Toxic personality is a term used to describe people who behave greedily, immodestly and unfairly and take the truth very lightly. Dr. Mareike Kholin, Bastian Kückelhaus and Prof. Dr. Gerhard Blickle from the Department of Psychology at the University of Bonn found out why such people can still succeed in their careers. The trick that leads to the top is social skill. The results are presented online in advance in the journal “Personality and Individual Differences.” The print version will be published in April.advertisement


Social skills are in themselves a good thing in the workplace. They can open locked doors and help to cope with daily stress. But they can also be used to deceive others, abuse trust or construct a façade of harmlessness beyond which actually lurks deceitfulness. Dr. Mareike Kholin and the research team determined that toxic personalities who are considered socially adept by their colleagues were considered more capable by their superiors and occupy a higher hierarchical position. “We have to get used to the idea that social skills can be a double-edged sword,” says Kholin.
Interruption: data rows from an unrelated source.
(** Two element types between which nothing is converted through float64:
    they are equal, or both are bool or int. *)
Definition no_float_conversion (d e : dtype) : Prop :=
  d = e \/ (d <> dt_float /\ e <> dt_float).

Definition wf (a : ndarray) : Prop :=
  length (data a) = prod_shape (shape a) /\ values_ok a.

(** [a[i]] of a 1D array and [a[i, j]] of a 2D array, for indices in range. *)
Definition get1 (a : ndarray) (i : nat) : Z := nth i (data a) 0.
Definition get2 (a : ndarray) (i j : nat) : Z :=
  nth (i * shape_at a 1 + j) (data a) 0.

(** Exceptions raised by the module or by numpy underneath it. *)
Inductive exn :=
| ValueError_hadamard
| ValueError_block_diag (bad_args : list nat)
| ValueError_concatenate
| ValueError_broadcast
| ValueError_reshape
| IndexError
| TypeError.

Inductive result (A : Type) :=
| Ok (a : A)
| Raise (e : exn).
Arguments Ok {A} a.
Arguments Raise {A} e.

Definition bind {A B} (r : result A) (k : A -> result B) : result B :=
  match r with
  | Ok a => k a
  | Raise e => Raise e
  end.

Notation "x <- r ;; k" := (bind r (fun x => k))
  (at level 61, r at next level, right associativity).

(** [np.arange(n)]: empty when [n <= 0]. *)
Definition arange (n : Z) : ndarray :=
  mk_ndarray [Z.to_nat n] dt_int (map Z.of_nat (seq 0 (Z.to_nat n))).

(** [np.arange(start, stop, -1)], the descending range an [ogrid] slice with
    step -1 produces. *)
Definition arange_down (start stop : Z) : ndarray :=
  let n := Z.to_nat (start - stop) in
  mk_ndarray [n] dt_int (map (fun t => start - Z.of_nat t) (seq 0 n)).

(** [np.subtract.outer(a, b)] and, more generally, a binary operation applied
    to every pair: the result has shape [a.shape + b.shape]. *)
Definition outer_with (f : Z -> Z -> Z) (d : dtype) (a b : ndarray) : ndarray :=
  mk_ndarray (shape a ++ shape b) d
    (flat_map (fun x => map (fun y => cast d (f x y)) (data b)) (data a)).

Definition subtract_outer (a b : ndarray) : ndarray :=
  outer_with Z.sub (promote (dtype_of a) (dtype_of b)) a b.

(** [np.greater_equal(a, s)] against a scalar: a boolean array. *)
Definition greater_equal (a : ndarray) (s : Z) : ndarray :=
  mk_ndarray (shape a) dt_bool (map (fun x => Z.b2z (s <=? x)) (data a)).

Definition astype (a : ndarray) (d : dtype) : ndarray :=
  mk_ndarray (shape a) d (map (cast d) (data a)).

(** Elementwise binary operation of two arrays of the same shape.  Shapes
    that differ would be broadcast by numpy; that is not modelled here, and
    the model raises. *)
Definition list_eqb (s t : list nat) : bool :=
  if list_eq_dec Nat.eq_dec s t then true else false.

Definition elementwise (f : Z -> Z -> Z) (a b : ndarray) : result ndarray :=
  if list_eqb (shape a) (shape b) then
    let d := promote (dtype_of a) (dtype_of b) in
    Ok (mk_ndarray (shape a) d
          (map (fun p => cast d (f (fst p) (snd p))) (combine (data a) (data b))))
  else Raise ValueError_broadcast.

Definition multiply := elementwise Z.mul.
Definition add := elementwise Z.add.

(** [s - a] for a Python integer [s]: the result is at least an int array. *)
Definition scalar_rsub (s : Z) (a : ndarray) : ndarray :=
  let d := promote dt_int (dtype_of a) in
  mk_ndarray (shape a) d (map (fun x => cast d (s - x)) (data a)).

(** [a.ravel()], [a.conjugate()] (elements are real), [np.zeros_like(a)],
    [np.zeros(shape, dtype)]. *)
Definition ravel (a : ndarray) : ndarray :=
  mk_ndarray [prod_shape (shape a)] (dtype_of a) (data a).

Definition conjugate (a : ndarray) : ndarray := a.

Definition zeros (s : list nat) (d : dtype) : ndarray :=
  mk_ndarray s d (repeat 0 (prod_shape s)).

Definition zeros_like (a : ndarray) : ndarray := zeros (shape a) (dtype_of a).

(** The slices [r[-1:0:-1]] and [r[1:]] of a 1D array. *)
Definition slice_rev_tail (r : ndarray) : ndarray :=
  mk_ndarray [Nat.pred (len r)] (dtype_of r) (rev (tl (data r))).

Definition slice_tail (r : ndarray) : ndarray :=
  mk_ndarray [Nat.pred (len r)] (dtype_of r) (tl (data r)).

Definition reshape (a : ndarray) (s : list nat) : result ndarray :=
  if (prod_shape s =? prod_shape (shape a))%nat
  then Ok (mk_ndarray s (dtype_of a) (data a))
  else Raise ValueError_reshape.

Definition atleast_1d (a : ndarray) : ndarray :=
  match shape a with
  | [] => mk_ndarray [1%nat] (dtype_of a) (data a)
  | _ => a
  end.

Definition atleast_2d (a : ndarray) : ndarray :=
  match shape a with
  | [] => mk_ndarray [1%nat; 1%nat] (dtype_of a) (data a)
  | [n] => mk_ndarray [1%nat; n] (dtype_of a) (data a)
  | _ => a
  end.

(** The [i]-th block of [n] consecutive elements. *)
Definition chunk (n i : nat) (l : list Z) : list Z := firstn n (skipn (i * n) l).

(** Iterating an array yields its sub-arrays along the first axis; a
    0-dimensional array cannot be iterated. *)
Definition unstack (a : ndarray) : result (list ndarray) :=
  match shape a with
  | [] => Raise TypeError
  | d0 :: rest =>
      Ok (map (fun i => mk_ndarray rest (dtype_of a)
                          (chunk (prod_shape rest) i (data a)))
              (seq 0 d0))
  end.

(** [np.concatenate(arrs, axis)].  It needs at least one array, and all of
    them must have the axis and agree on every other dimension. *)
Definition same_off_axis (axis : nat) (a0 a : ndarray) : bool :=
  (axis <? ndim a)%nat
  && list_eqb (firstn axis (shape a)) (firstn axis (shape a0))
  && list_eqb (skipn (S axis) (shape a)) (skipn (S axis) (shape a0)).

Definition sum_nat (l : list nat) : nat := fold_right Nat.add 0%nat l.

Definition concatenate (arrs : list ndarray) (axis : nat) : result ndarray :=
  match arrs with
  | [] => Raise ValueError_concatenate
  | a0 :: _ =>
      if forallb (same_off_axis axis a0) arrs then
        let d := fold_right promote (dtype_of a0) (map dtype_of arrs) in
        Ok (mk_ndarray
              (firstn axis (shape a0)
                 ++ sum_nat (map (fun a => shape_at a axis) arrs)
                 :: skipn (S axis) (shape a0))
              d
              (flat_map
                 (fun o =>
                    flat_map
                      (fun a => map (cast d)
                                  (chunk (prod_shape (skipn axis (shape a))) o (data a)))
                      arrs)
                 (seq 0 (prod_shape (firstn axis (shape a0))))))
      else Raise ValueError_concatenate
  end.

Definition hstack (arrs : list ndarray) : result ndarray :=
  let arrs := map atleast_1d arrs in
  match arrs with
  | a0 :: _ => if (ndim a0 =? 1)%nat then concatenate arrs 0 else concatenate arrs 1
  | [] => concatenate arrs 1
  end.

Definition vstack (arrs : list ndarray) : result ndarray :=
  concatenate (map atleast_2d arrs) 0.

(** [-a].  numpy refuses to negate a boolean array. *)
Definition negative (a : ndarray) : result ndarray :=
  match dtype_of a with
  | dt_bool => Raise TypeError
  | d => Ok (mk_ndarray (shape a) d (map (fun x => cast d (- x)) (data a)))
  end.

(** [np.ogrid[x, y]] for two ranges: a column and a row of indices, and their
    broadcast sum [a + b], the table of all [a[i] + b[j]]. *)
Definition ogrid (x y : ndarray) : ndarray * ndarray :=
  (mk_ndarray [len x; 1%nat] (dtype_of x) (data x),
   mk_ndarray [1%nat; len y] (dtype_of y) (data y)).

Definition add_col_row (a b : ndarray) : result ndarray :=
  match shape a, shape b with
  | [n; 1%nat], [1%nat; m] =>
      Ok (mk_ndarray [n; m] (promote (dtype_of a) (dtype_of b))
            (data (outer_with Z.add (promote (dtype_of a) (dtype_of b)) a b)))
  | _, _ => Raise ValueError_broadcast
  end.

(** [vals[indx]] with an integer index array: each index is looked up in the
    1D array [vals], a negative one counting from the end, and one out of
    bounds raises IndexError. *)
Definition index1 (vals : ndarray) (ix : Z) : result Z :=
  let n := Z.of_nat (len vals) in
  if (0 <=? ix) && (ix <? n) then Ok (nth (Z.to_nat ix) (data vals) 0)
  else if (- n <=? ix) && (ix <? 0) then Ok (nth (Z.to_nat (ix + n)) (data vals) 0)
  else Raise IndexError.

Fixpoint mapM {A B} (f : A -> result B) (l : list A) : result (list B) :=
  match l with
  | [] => Ok []
  | x :: l' => y <- f x ;; ys <- mapM f l' ;; Ok (y :: ys)
  end.

Definition take (vals indx : ndarray) : result ndarray :=
  if (ndim vals =? 1)%nat then
    d <- mapM (index1 vals) (data indx) ;;
    Ok (mk_ndarray (shape indx) (dtype_of vals) d)
  else Raise IndexError.

(** [np.outer(a, b)]: both arguments are flattened. *)
Definition outer (a b : ndarray) : ndarray :=
  outer_with Z.mul (promote (dtype_of a) (dtype_of b)) (ravel a) (ravel b).

(** [out[r0:r1, c0:c1] = v] on a 2D array: the slice is clipped to the array,
    [v] is broadcast to the slice (a dimension of length one is repeated) and
    converted to the element type of [out]. *)
Definition set_slice2 (out : ndarray) (r0 r1 c0 c1 : nat) (v : ndarray)
  : result ndarray :=
  let R := shape_at out 0 in
  let C := shape_at out 1 in
  let h := (Nat.min r1 R - r0)%nat in
  let w := (Nat.min c1 C - c0)%nat in
  let vh := shape_at v 0 in
  let vw := shape_at v 1 in
  if (ndim v =? 2)%nat
     && ((vh =? h) || (vh =? 1))%nat && ((vw =? w) || (vw =? 1))%nat then
    Ok (mk_ndarray (shape out) (dtype_of out)
          (map (fun idx =>
                  let i := (idx / C)%nat in
                  let j := (idx mod C)%nat in
                  if ((r0 <=? i) && (i <? r0 + h) && (c0 <=? j) && (j <? c0 + w))%nat
                  then cast (dtype_of out)
                         (get2 v (if (vh =? h)%nat then i - r0 else 0)%nat
                                 (if (vw =? w)%nat then j - c0 else 0)%nat)
                  else nth idx (data out) 0)
               (seq 0 (length (data out)))))
  else Raise ValueError_broadcast.


Definition array1 (d : dtype) (l : list Z) : ndarray :=
  mk_ndarray [length l] d (map (cast d) l).

Definition array2 (d : dtype) (rows : list (list Z)) : ndarray :=
  mk_ndarray [length rows; length (hd [] rows)] d (map (cast d) (concat rows)).

Definition tolist2 (a : ndarray) : list (list Z) :=
  map (fun i => chunk (shape_at a 1) i (data a)) (seq 0 (shape_at a 0)).

End Np.
Import Np.

(** ** tri, tril, triu *)

(** The second positional argument of [tri]: absent, a size, or (legacy) a
    string naming the element type. *)
Inductive tri_M :=
| M_None
| M_int (m : Z)
| M_str (d : dtype).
In personality tests, “toxic” persons have low scores in the categories “honesty” and “modesty.” “Such personalities tend to focus on themselves all the time,” says Blickle. “Good social skills enable them to deceive others.” On the other hand, those who are distinctly honest and modest are a real joy for their team: Such individuals behave fairly and allow colleagues to share in their successes.

Low values for the characteristics “honesty” and “modesty”

Psychologists from the University of Bonn investigated the phenomenon by interviewing various work teams: First the participants completed an anonymous online survey and assessed themselves on the characteristics “honesty” and “modesty,” among others. Then colleagues provided information on the social skills of the participant. The participant’s supervisor then gave an appraisal of his work performance. The researchers were able to collect data from a total of 203 of such “trios” of employees, colleagues and superiors.

The results showed that workers with low values for honesty and modesty can nonetheless succeed in their careers if they balance the toxic parts of their personality with social skills. Bastian Kückelhaus: “Trickery, disguise and deception are the dark side of social skills.”

How can toxic personalities be assessed more accurately?

But how can companies and teams respond to these findings? “In order to slow down the ascent of toxic personalities, more attention should be paid to actual performance and less to the good impression when selecting staff and making assessments,” advises Prof. Blickle. This is particularly difficult in activities where it is important to impress and arouse interest, such as in sales or leadership positions. “Here, it makes sense for instance to also look at the sickness and notice rate of employees, or customer loyalty,” Blickle adds.